The Phase Vocoder Transform

Christian YostFebruary 12, 2019


I would like to look at the phase vocoder in a fairly "abstract'' way today. The purpose of this is to discuss a method for measuring the quality of various phase vocoder algorithms, and building off a proposed measure used in [2]. We will spend a bit of time in the domain of continuous mathematics, thus defining a phase vocoder function or map rather than an algorithm, and taking a perspective reminiscent of group theory, ultimately concluding that the phase vocoder seems well-defined. After going through all of this, we should be sufficiently confident in the given measurement for phase vocoder quality as being a good one.


Let's start by laying out some notation. 


    $\alpha = $ time modification factor

    $\beta = $ frequency modification factor

    $x(t) = $ analysis/input time domain signal

    $y(t) = $ synthesis/output time domain signal

    $X(\omega) = $ analysis/input frequency domain signal 

    $Y(\omega) = $ synthesis/output frequency domain signal

When the discussion is more theoretical, we will refer to $x(t)$ as simply $x$, per [1]. We will see why later on. 


The phase vocoder map, $PV(x,\alpha,\beta)$ is defined in the following equation

$$PV\big(x,\alpha,\beta\big) = \int_{-\infty}^{\infty}\big|X\big(\frac{\omega}{\beta},\alpha t\big)\big|\cdot e^{i\phi_{pv}(\omega,t)}d\omega = y(t)$$

where the phase vocoder phase function $\phi_{pv}(t)$ is 

$$\phi_{pv}(\omega, t) = \angle X(\frac{\omega}{\beta},0) + \int_{0}^{t} \frac{d}{dt}\big[\phi(\omega,t)\big] dt = \angle X(\frac{\omega}{\beta},0) + \phi(\omega,t)$$

The thinking here is that our time modification factor $\alpha$ is a "percent of the original speed''. So, if you wanted to slow the signal down by a factor of two, in other words at fifty percent of the original speed, then $\alpha = 0.5$. The frequency modification factor $\beta$, is a scaling of original frequency domain data.
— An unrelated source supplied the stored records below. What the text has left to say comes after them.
Lemma findOneAndUpdate_frame {A} (proj : User -> A) k cond upd st :
  (forall u, proj (upd u) = proj u) ->
  forall j, proj <$> users (snd (findOneAndUpdate k cond upd st)) !! j
            = proj <$> users st !! j.
Proof.
  intros Hupd j. unfold findOneAndUpdate.
  destruct (users st !! k) as [u|] eqn:E; [|done].
  destruct (cond u); [|done]. cbn [snd users set_users].
  destruct (decide (k = j)) as [<-|Hne].
  - rewrite lookup_insert_eq, E. cbn. by rewrite Hupd.
  - by rewrite lookup_insert_ne.
Qed.

Lemma awardApOnce_ledger uid c ap st :
  ledger (snd (awardApOnce uid c ap st)) = ledger st.
Proof.
  unfold awardApOnce, updateOne. destruct (_ || _); [done|].
  pose proof (findOneAndUpdate_ledger uid
    (fun u => negb (hasAwarded (Js.trim c) u)) (payAp (Js.trim c) ap) st) as H.
  by destruct (findOneAndUpdate uid _ (payAp (Js.trim c) ap) st) as [[u|] st1].
Qed.

Lemma awardApOnce_frame {A} (proj : User -> A) uid c ap st :
  (forall p l u, proj (set_achievementPoints p (set_awarded l u)) = proj u) ->
  forall j, proj <$> users (snd (awardApOnce uid c ap st)) !! j
            = proj <$> users st !! j.
Proof.
  intros Hp j. unfold awardApOnce, updateOne. destruct (_ || _); [done|].
  pose proof (findOneAndUpdate_frame proj uid
    (fun u => negb (hasAwarded (Js.trim c) u)) (payAp (Js.trim c) ap) st
    (fun u => Hp _ _ u) j) as H.
  by destruct (findOneAndUpdate uid _ (payAp (Js.trim c) ap) st) as [[u|] st1].
Qed.

Lemma recordFeatureAction_ledger FM uid f k d st :
  ledger (snd (recordFeatureAction FM uid f k d st)) = ledger st.
Proof.
  unfold recordFeatureAction.
  destruct (d =? 0); [done|]. destruct (_ || _); [done|].
  pose proof (findOneAndUpdate_ledger uid (fun _ => true)
                (incStat (Js.trim k) d) st) as H1.
  destruct (findOneAndUpdate uid _ (incStat (Js.trim k) d) st) as [user st1].
  cbn [snd] in *. rewrite <- H1.
  generalize (match user with
              | Some u => readStat (Js.trim k) u
              | None => 0
              end) as v.
  intros v. clear H1. revert st1.
  induction (FM (Js.trim f) (Js.trim k)) as [|m ms IH]; intros st1; [done|].
  cbn [fold_left]. rewrite IH. unfold awardMilestone.
  destruct (String.eqb _ _); [done|]. destruct (_ <=? _); [|done].
  apply awardApOnce_ledger.
Qed.
(** * ryOS desktop: terminal interpreter, vim mode, chat merge, email editor

    A shallow embedding of the parts of the TypeScript sources that the
    specification speaks about, and the properties proved of them.

    - [JS]        strings as lists of UTF-16 code units, the array and string
                  primitives the sources rely on (split, join, splice, sort,
                  trim, substring).
    - [TextEdit]  [applyTextEditChanges] of chats/utils/textEditUtils.ts.
    - [Chat]      the room-message state of the chat hook (useChatCore).
    - [Email]     [handleSave] of email/components/EmailDataEditor.tsx.
    - [Helpers]   [truncateFilename] of chats/utils/helpers.ts.
    - [Mail]      the mailbox handlers of email/components/EmailAppComponent.tsx.
    - [Terminal]  [parseCommand], [processCommand] and the vim key handler of
                  terminal/components/TerminalAppComponent.tsx. *)

From stdpp Require Import base list numbers option strings sorting.
From Stdlib Require Import ZArith QArith Lia.
From Stdlib Require Ascii String.

Local Open Scope Z_scope.

(** ** JavaScript strings and arrays *)

Module JS.

(** A JavaScript string is a sequence of 16-bit code units. *)
Abbreviation jschar := N.
Abbreviation jsstring := (list N).

(** String literals of the sources, written as ASCII strings. *)
Definition js (s : string) : jsstring := Ascii.N_of_ascii <$> String.list_ascii_of_string s.

Definition jseqb (a b : jsstring) : bool := bool_decide (a = b).

Infix "=j" := jseqb (at level 70, no associativity).

(** Truthiness of a string: only the empty string is falsy. *)
Definition truthy (s : jsstring) : bool :=
  match s with [] => false | _ => true end.

(** [s.split(sep)] for a separator of one code unit. *)
Fixpoint split (sep : N) (s : jsstring) : list jsstring :=
  match s with
  | [] => [[]]
  | c :: s' =>
      if N.eqb c sep then [] :: split sep s'
      else match split sep s' with
           | [] => [[c]]
           | w :: ws => (c :: w) :: ws
           end
  end.

(** [a.join(sep)]. *)
Fixpoint join (sep : jsstring) (a : list jsstring) : jsstring :=
  match a with
  | [] => []
  | x :: xs =>
      match xs with
      | [] => x
      | _ :: _ => x ++ sep ++ join sep xs
      end
  end.

Definition nl : N := 10%N.
Definition slash : N := 47%N.

(** [a.splice(start, deleteCount, ...items)], the array left in [a].  The
    start index counts from the end when negative and is clamped to the
    array; the delete count is clamped to what is left after the start. *)
Definition splice {A} (a : list A) (start deleteCount : Z) (items : list A)
  : list A :=
  let len := Z.of_nat (length a) in
  let s := if start <? 0 then Z.max (len + start) 0 else Z.min start len in
  let d := Z.min (Z.max deleteCount 0) (len - s) in
  take (Z.to_nat s) a ++ items ++ drop (Z.to_nat (s + d)) a.

(** [a.sort(cmp)] for a consistent comparator.  The language requires the
    sort to be stable, so its result is the one of a stable insertion sort:
    an element moves behind a later one only when [cmp] is positive. *)
Fixpoint sort_insert {A} (cmp : A → A → Z) (x : A) (a : list A) : list A :=
  match a with
  | [] => [x]
  | y :: a' => if cmp x y <=? 0 then x :: a else y :: sort_insert cmp x a'
  end.

Definition sort {A} (cmp : A → A → Z) (a : list A) : list A :=
  foldr (sort_insert cmp) [] a.

(** [a.slice(0, -1)]. *)
Definition slice_init {A} (a : list A) : list A := take (length a - 1)%nat a.

(** [s.substring(i, j)] and [s.substring(i)] for in-range naturals. *)
Definition substring (s : jsstring) (i j : nat) : jsstring :=
  take (Nat.max i j - Nat.min i j)%nat (drop (Nat.min i j) s).
Definition substring_from (s : jsstring) (i : nat) : jsstring := drop i s.

(** White space and line terminators: the class [\s] of regular expressions
    and the characters [trim] strips. *)
Definition is_space (c : N) : bool :=
  ((9 <=? c) && (c <=? 13) || (c =? 32) || (c =? 160) || (c =? 5760)
   || (8192 <=? c) && (c <=? 8202) || (c =? 8232) || (c =? 8233)
   || (c =? 8239) || (c =? 8287) || (c =? 12288) || (c =? 65279))%N.

Fixpoint trim_start (s : jsstring) : jsstring :=
  match s with
  | c :: s' => if is_space c then trim_start s' else s
  | [] => []
  end.

Definition trim (s : jsstring) : jsstring :=
  reverse (trim_start (reverse (trim_start s))).

(** [s.startsWith(p)] and [s.endsWith(p)]. *)
Fixpoint starts_with (p s : jsstring) : bool :=
  match p, s with
  | [], _ => true
  | c :: p', d :: s' => (c =? d)%N && starts_with p' s'
  | _ :: _, [] => false
  end.

Definition ends_with (p s : jsstring) : bool :=
  starts_with (reverse p) (reverse s).

(** [a[i] = v]: behind the end the array grows, and the holes left read as
    empty strings when the array is joined. *)
Definition array_set (a : list jsstring) (i : nat) (v : jsstring)
  : list jsstring :=
  if (i <? length a)%nat then <[i:=v]> a
  else a ++ replicate (i - length a) [] ++ [v].

(** *** Facts *)

Lemma split_nonempty sep s : split sep s ≠ [].
Proof.
  destruct s as [|c s]; simpl; [done|].
  destruct (N.eqb c sep); [done|]. by destruct (split sep s).
Qed.

Lemma split_length_pos sep s : (1 <= length (split sep s))%nat.
Proof.
  pose proof (split_nonempty sep s). destruct (split sep s); simpl; [done|lia].
Qed.

Lemma join_cons sep x y ys : join sep (x :: y :: ys) = x ++ sep ++ join sep (y :: ys).
Proof. reflexivity. Qed.
(** X14: in the array branch, when every model parameter present holds a
    sequence and one of them has fewer numbers than the first key has
    characters, [_prepMagInput] raises an IndexError. *)
Theorem prepMagInput_short_sequence (key0 : string) (val0 : pyvalue)
  (rest : pydict) (key : string) (v : pyvalue) (xs : list R) :
  let d : pydict := (key0, val0) :: rest in
  is_sequence val0 = true ->
  model_keys_hold_sequences d ->
  In key orderedKeys ->
  dict_get d key = inr v ->
  sequence_items v = Some xs ->
  (List.length xs < String.length key0)%nat ->
  exists args, _prepMagInput (Some d) = inl (IndexError args).
Proof.
  intros d Hseq Hall Hkey Hget Hxs Hshort.
  destruct (In_nth _ _ "" Hkey) as (i0 & Hi0 & Hnth).
  change (List.length orderedKeys) with 17%nat in Hi0.
  unfold _prepMagInput, d. unfold is_sequence in Hseq. rewrite Hseq. fold d.
  set (P := fun e : exn => exists args, e = IndexError args).
  destruct (for_each_fails P (seq 0 (List.length orderedKeys))
              (fun i => for_each (seq 0 (String.length key0))
                          (fun dt => fill_matrix_entry d i dt)) i0)
    with (s := repeat (repeat 0 (String.length key0)) 25)
    as (e & He & args & ->).
  - apply in_seq. simpl. lia.
  - intros i a Hi. apply in_seq in Hi. apply for_each_dichotomy.
    intros dt b _. apply fill_matrix_entry_of_sequences; [exact Hall|].
    simpl in Hi. lia.
  - intros a.
    apply (for_each_fails P _ _ (List.length xs)).
    + apply in_seq. lia.
    + intros dt b _. now apply fill_matrix_entry_of_sequences.
    + intros b. apply (fill_matrix_entry_past_the_end d i0 v);
        [now rewrite Hnth | exact Hxs].
  - rewrite He. now exists args.
Qed.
So if you want to shift the frequencies of the input signal up an octave ($\beta = 2$), then the data in the output signal for frequency $\omega$ is equal to the frequency domain data in the input signal of the frequency $\frac{\omega}{2}$.  

In the equation $\phi_{pv}$, initially integrating the derivative itself may seem a bit strange, but here we are simply trying to give a continuous representation to the discrete algorithm we already know and love. The important bit in the equation $\phi_{pv}$ is that the phase offset is set to the initial phase of the properly scaled frequency information of the input signal. 

The Weeds

The phase vocoder acts like a map between two sets, the elements of which are signals. These signals have finite energy and can be understood as vectors in a Hilbert Space $\mathbb{H}$, known as a signal space, as elaborated on in [1]. When referring to the vector as a whole, $x(t)$ will be referred to as simply $x$. The domain is the singleton set of the input signal $x(t)$ itself: $\{ x \}$. The co-domain, or range, is the set of all signals $y(t)$ such that $y = PV(x,\alpha,\beta)$ and $\alpha, \beta \in \mathbb{R} - \{0\}$. In total,

$$ PV: \mathcal{X} \mapsto \mathcal{Y}$$

$$ \text{such that } x,y \in \mathbb{H} \ \ \forall (x,y) \in (\mathcal{X},\mathcal{Y})$$

We see here that the input signal $x$ acts like a generator of the co-domain $\mathcal{Y}$. When $\alpha = 1$ and $\beta = 1$, $PV$ acts like the identity map since $PV(x,1,1) = x$. 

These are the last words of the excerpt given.